I thought that having just had so many visits and none in the near future I can think of, this would be the opportune moment to write something about what I think about having visitors, so that hopefully no one thinks I am referring to anyone (which normally I am not, or referring to too many :P), or get scared because they are the ones coming next :P.
So what do I expect?
If you have some idea about what you want to do, let me know! I am horrible at decision-making so some help in that area would be HIGHLY appreciated! If you ask me to suggest something and you don’t like what I suggest just say it! I have probably already been there anyway so would be happy to see anything else you are interested in. Once we are doing something however I expect some enthusiasm! It is not nice to show people around when they look down their nose at stuff: you are in a different country now, be in Malta or London, and some respect as to the differences and foibles of a different culture would be appreciated!
Another thing that seems to irritate me is the way people act at home. First of all remember that we do not live alone but live with other people: using or taking our stuff without asking may be acceptable but I draw the line at anyone using their stuff or eating their food – I wouldn’t like it if you even think about it let alone do it!! I don’t think that I do that to them, so I don’t expect a guest to do that.
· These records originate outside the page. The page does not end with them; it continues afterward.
(** Every call succeeds. *)
Definition online : Env := λ q,
  match q with
  | AxiosGet _ => Fulfilled (JString page_with_id)
  | GetMovieById n => Fulfilled (sample_movie n)
  | GetMovieByTitle _ => Fulfilled (sample_movie 1)
  | GetStreamingProvider _ => Fulfilled (JString "Netflix")
  | GetTrendingMovies => Fulfilled (map sample_movie [1; 2; 3; 4; 5; 6; 7; 8; 9; 10]%Z)
  | GetTopRatedMovies => Fulfilled (map sample_movie [11; 12]%Z)
  end.

(** The scrape finds no video id. *)
Definition online_no_trailer : Env := λ q,
  match q as q' return Settled (Resp q') with
  | AxiosGet _ => Fulfilled (JString page_without_id)
  | q' => online q'
  end.

(** The body of the search response is the JSON text of an empty object,
    which axios hands over parsed. *)
Definition online_json_page : Env := λ q,
  match q as q' return Settled (Resp q') with
  | AxiosGet _ => Fulfilled (JObject [])
  | q' => online q'
  end.

(** Every call fails. *)
Definition offline : Env := λ q, Rejected (NetworkError "ECONNRESET").

Definition sample_tape : nat → Q := λ n, if Nat.even n then (1 # 4)%Q else (3 # 4)%Q.

(** ** The video-id resolver *)

(** On a page of text that holds no substring matching the video-id
    pattern [getYoutubeId] is fulfilled with [null]; a failed request is a
    rejection with the error of the request. *)
Lemma getYoutubeId_absent_on_miss (searchQuery html : string) (env : Env) (i : nat) :
  env (AxiosGet (search_url searchQuery)) = Fulfilled (JString html) →
  ¬ has_videoId html →
  outcome (step env i (getYoutubeId searchQuery)) = Some (Fulfilled JNull) ∧
  ∀ (env' : Env) (e : Error),
    env' (AxiosGet (search_url searchQuery)) = Rejected e →
    outcome (step env' i (getYoutubeId searchQuery)) = Some (Rejected e).
Proof.
  intros Henv Hno. apply match_videoId_None in Hno. split.
  - unfold step. simpl. rewrite Henv. simpl. by rewrite Hno.
  - intros env' e He. unfold step. simpl. by rewrite He.
Qed.

Lemma getYoutubeId_absent_on_miss_witness :
  outcome (step online_no_trailer 0 (getYoutubeId "Heat trailer")) = Some (Fulfilled JNull) ∧
  ∀ (env' : Env) (e : Error),
    env' (AxiosGet (search_url "Heat trailer")) = Rejected e →
    outcome (step env' 0 (getYoutubeId "Heat trailer")) = Some (Rejected e).
Proof.
  apply (getYoutubeId_absent_on_miss "Heat trailer" page_without_id online_no_trailer 0).
  - reflexivity.
  - apply match_videoId_None. vm_compute. reflexivity.
Defined.

(** C9. The claim fails on a page that is not text: when the body of the
    response is JSON other than a string, [response.data] is the parsed
    value, which has no method [match], and [getYoutubeId] throws a
    [TypeError] although the request succeeded and the page holds no video
    id. *)
Theorem getYoutubeId_throws_on_parsed_page (searchQuery : string) (html : JsValue)
    (env : Env) (i : nat) :
  env (AxiosGet (search_url searchQuery)) = Fulfilled html →
  (∀ text, html ≠ JString text) →
  ∃ msg,
    outcome (step env i (getYoutubeId searchQuery)) = Some (Rejected (TypeError msg)).
Proof.
  intros Henv Hdata. unfold step. simpl. rewrite Henv.
  destruct html as [| | |text| |]; simpl; eauto. by destruct (Hdata text).
Qed.

Lemma getYoutubeId_throws_on_parsed_page_witness :
  ∃ msg,
    outcome (step online_json_page 0 (getYoutubeId "Heat trailer"))
      = Some (Rejected (TypeError msg)).
Proof.
  apply (getYoutubeId_throws_on_parsed_page "Heat trailer" (JObject []) online_json_page 0).
  - reflexivity.
  - discriminate.
Defined.

(** ** The enricher *)

(** C1. An enriched movie carries the [id] of the record it was built from,
    and the objects of a batch that is enriched concurrently carry the ids
    of its records, position by position, whatever the order in which the
    calls are answered. *)
Theorem enrich_preserves_id (movies : list CatalogRecord) (sched : Schedule) :
  (∀ movie obj,
     outcome (run sched (buildMovieObject movie)) = Some (Fulfilled obj) →
     obj !! "id" = Some (JNumber (inject_Z (id movie)))) ∧
  (∀ res,
     outcome (run sched (await_all (map buildMovieObject movies) Return))
       = Some (Fulfilled res) →
     Forall2 (λ movie obj, obj !! "id" = Some (JNumber (inject_Z (id movie))))
       movies res).
Proof.
  split.
  - intros movie obj (?&?&?&?&?&?&?&_&_&_&->)%buildMovieObject_run.
    apply enriched_id.
  - intros res Hres.
    pose proof (batch_Settles (λ _, True) buildMovieObject built_from 2 movies
                  (λ m _, buildMovieObject_Settles _ m)) as H.
    eapply Settles_sound in H; [|by apply Forall_forall|exact Hres].
    simpl in H. eapply Forall2_impl; [exact H|].
    intros movie obj (y & sp & ->). apply enriched_id.
Qed.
Second of all remember that you are a guest. I expect people to follow the general norms that exist in our house and the way we live. Some help around the house would also be highly appreciated…and NO…I don’t want to spend all the time washing up after you (if we say no as there are too many people, then you are not obliged :P). I don’t expect you to vacuum the house or anything drastic like that! But some help in washing/drying plates or chopping stuff if we’re cooking and there is space in the kitchen IS appreciated. Don’t expect this all the time you are there, but helping out once to show your appreciation is appreciated.
All this might sound like I don’t like people visiting me…which is definitely not true. However, as all these people are passing through I sometimes get highly irritated with a visitor which could easily be rectified if some consideration to others is given. I AM getting more tolerant, so that maybe people who will come later will see a less irritated Ann :P..but I don’t promise anything :D.
Do you think I am being intolerant and inconsiderate? If so let me know…what do you know? I might see your point and relax a bit more :D.